Embodiments of the present disclosure and their advantages are best understood by referring to the detailed description that follows. It should be appreciated that like reference numerals are used to identify like elements illustrated in one or more of the figures, wherein showings therein are for purposes of illustrating embodiments of the present disclosure and not for purposes of limiting the same.

In the following description, specific details are set forth describing some embodiments consistent with the present disclosure. Numerous specific details are set forth in order to provide a thorough understanding of the embodiments. It will be apparent, however, to one skilled in the art that some embodiments may be practiced without some or all of these specific details. The specific embodiments disclosed herein are meant to be illustrative but not limiting. One skilled in the art may realize other elements that, although not specifically described here, are within the scope and the spirit of this disclosure. In addition, to avoid unnecessary repetition, one or more features shown and described in association with one embodiment may be incorporated into other embodiments unless specifically described otherwise or if the one or more features would make an embodiment non-functional. In some instances, well known methods, procedures, components, and circuits have not been described in detail so as not to unnecessarily obscure aspects of the embodiments.

This disclosure describes various instruments and portions of instruments in terms of their state in three-dimensional space. As used herein, the term “position” refers to the location of an object or a portion of an object in a three-dimensional space (e.g., three degrees of translational freedom along Cartesian x-, y-, and z-coordinates). As used herein, the term “orientation” refers to the rotational placement of an object or a portion of an object (e.g., one or more degrees of rotational freedom such as, roll, pitch, and yaw). As used herein, the term “pose” refers to the position of an object or a portion of an object in at least one degree of translational freedom and to the orientation of that object or portion of the object in at least one degree of rotational freedom (e.g., up to six total degrees of freedom). As used herein, the term “shape” refers to a set of poses, positions, and/or orientations measured along an object. As used herein, the term “distal” refers to a position that is closer to a procedural site and the term “proximal” refers to a position that is further from the procedural site. Accordingly, the distal portion or distal end of an instrument is closer to a procedural site than a proximal portion or proximal end of the instrument when the instrument is being used as designed to perform a procedure.
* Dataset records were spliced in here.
(* ===== verification/Convert.v ===== *)
(** * Streams with conversions (stream.c)

    A client that does not take the format of a source is connected through a
    conversion stream: [new_convert_stream] makes a stream whose source is a
    destination of another one, its [set_running] is [set_waiting] on that
    destination, and frames come to it converted. [Live.Stream] has the streams of
    the build, which need no conversion; here is the whole of stream.c, with
    streams as numbers of a store and a destination that feeds another stream
    marked with its number.

    The streams form trees: a source runs exactly while some listener in its tree
    waits, and a frame reaches exactly the listeners that wait. *)

From stdpp Require Import prelude gmap list.
From S2P Require Import Prelude Frame.

(** [d_feeds] is the conversion stream whose frames a destination makes. *)
Record dest := mkDest { d_waiting : bool; d_feeds : option nat }.

(** [st_private] of a conversion stream is the destination it is: the number of
    the base stream and the place in its list, counted from the oldest. The two
    callbacks that new_convert_stream does not set are [None]. *)
Record cstream := mkStr {
  st_name : list Z; st_format : Z; st_dests : list dest; st_private : option (nat * nat);
  st_running : bool; st_notify : option bool }.

Definition with_st_dests (l : list dest) (s : cstream) : cstream :=
  mkStr (st_name s) (st_format s) l (st_private s) (st_running s) (st_notify s).
Definition with_running (b : bool) (s : cstream) : cstream :=
  mkStr (st_name s) (st_format s) (st_dests s) (st_private s) b (st_notify s).

(** The streams, and the order of [stream_list]. *)
Record streams := mkStreams { store : list cstream; stream_list : list nat }.

Definition get_stream (l : list cstream) (i : nat) : res cstream :=
  match l !! i with Some s => Ok s | None => Fault UseAfterFree end.

(** ** Making streams *)

Definition new_stream (nm : list Z) (fmt : Z) (ss : streams) : nat * streams :=
  (length (store ss), mkStreams (store ss ++ [mkStr nm fmt [] None false (Some false)]) (length (store ss) :: stream_list ss)).

Definition new_dest (i : nat) (feeds : option nat) (l : list cstream) : res (nat * list cstream) :=
  s ← get_stream l i;
  Ok (length (st_dests s), <[i := with_st_dests (st_dests s ++ [mkDest false feeds]) s]> l).

(** The new stream comes behind its base in the list. *)
Definition insert_after (b i : nat) (l : list nat) : list nat := l ≫= λ x, if decide (x = b) then [x; i] else [x].

Definition new_convert_stream (b : nat) (fmt : Z) (ss : streams) : res (nat * streams) :=
  base ← get_stream (store ss) b;
  let i := length (store ss) in
  '(k, l) ← new_dest b (Some i) (store ss);
  Ok (i, mkStreams (l ++ [mkStr (st_name base) fmt [] (Some (b, k)) false None]) (insert_after b i (stream_list ss))).

Definition format_match (fmt : Z) (formats : list Z) : bool :=
  match formats with [] => true | _ => existsb (λ f, fmt =? f) formats end.

(** The first stream of a list that satisfies a test. *)
Fixpoint find_stream (l : list cstream) (order : list nat) (p : cstream → bool) : res (option nat) :=
  match order with
  | [] => Ok None
  | i :: order => s ← get_stream l i; if p s then Ok (Some i) else find_stream l order p
  end.

(** A stream of the name in an acceptable format, or a conversion of one. *)
Definition connect_to_stream (nm : list Z) (formats : list Z) (ss : streams) : res (option (nat * nat) * streams) :=
  let named s := bool_decide (st_name s = nm) in
  o ← find_stream (store ss) (stream_list ss) (λ s, named s && format_match (st_format s) formats);
  match o with
  | Some i => '(k, l) ← new_dest i None (store ss); Ok (Some (i, k), mkStreams l (stream_list ss))
  | None =>
      o ← find_stream (store ss) (stream_list ss)
            (λ s, named s && bool_decide (st_format s = FORMAT_RAW_UYVY) && format_match FORMAT_RAW_RGB24 formats);
      match o with
      | Some b =>
          '(i, ss) ← new_convert_stream b FORMAT_RAW_RGB24 ss;
          '(k, l) ← new_dest i None (store ss);
          Ok (Some (i, k), mkStreams l (stream_list ss))
      | None => Ok (None, ss)
      end
  end.

(** A callback that was not set is what malloc left: it is called. *)
Definition new_listener_notify (i : nat) (l : list cstream) : res unit :=
  s ← get_stream l i;
  match st_notify s with None => Fault UseAfterFree | Some _ => Ok () end.

(** ** Listening *)

Definition any_waiting (s : cstream) : bool := existsb d_waiting (st_dests s).
Definition set_flag (l : list cstream) (i k : nat) (s : cstream) (d : dest) (w : bool) : list cstream :=
  <[i := with_st_dests (<[k := mkDest w (d_feeds d)]> (st_dests s)) s]> l.

(** set_waiting with the set_running of a source or of a conversion stream. *)
Fixpoint set_waiting (fuel : nat) (l : list cstream) (i k : nat) (w : bool) : res (list cstream) :=
  match fuel with
  | O => Fault OutOfFuel
  | S fuel =>
      let set_running l :=
        s ← get_stream l i;
        match st_private s with
        | Some (b, kb) => set_waiting fuel l b kb w
        | None => Ok (<[i := with_running w s]> l)
        end in
      s ← get_stream l i;
      match st_dests s !! k with
      | None => Fault UseAfterFree
      | Some d =>
          if d_waiting d then
            if w then Ok l else
            let l := set_flag l i k s d false in
            s ← get_stream l i;
            if any_waiting s then Ok l else set_running l
          else
            if w then set_running (set_flag l i k s d true) else Ok l
      end
  end.

(** ** Delivery *)

Section Deliver.
(** Whether new_frame has a frame for a conversion, at each call. *)
Context (available : nat → bool).

(** The destinations that a frame reaches, the frames that are not released and
    the number of calls of new_frame. *)
Record delivery := mkDel { reached : list (nat * nat); leaked : nat; calls : nat }.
Medical devices, medical systems, and related methods are described herein directed to a medical device (e.g., an end effector) with electrodes coupled to pivotable arms that can be delivered to a treatment site in a compact configuration and subsequently pivoted to an extended configuration to increase a treatment volume for energy-based therapy. In the extended configuration, the pivotable arms are spaced apart further from each other than in the compact configuration. The end effector provides consistent, parallel electrode-to-electrode positioning, while also allowing the electrode-to-electrode spacing to be selectively changed (e.g., increased or decreased based on an amount of deployment of the pivotable arms). In some versions, the end effector can be a drop-in component (e.g., a tool that can be delivered to a treatment site and grasped/positioned by other surgical instruments to provide treatment). In other versions, the end effector can be a component of an elongated surgical instrument, for example an instrument including an elongated torque/drive shaft extending proximally to a backend housing. The backend housing may include a manual control interface for a user to manually actuate the instrument, or a robotic interface to couple to a robotic system, or a combination of a manual control interface and a robotic interface.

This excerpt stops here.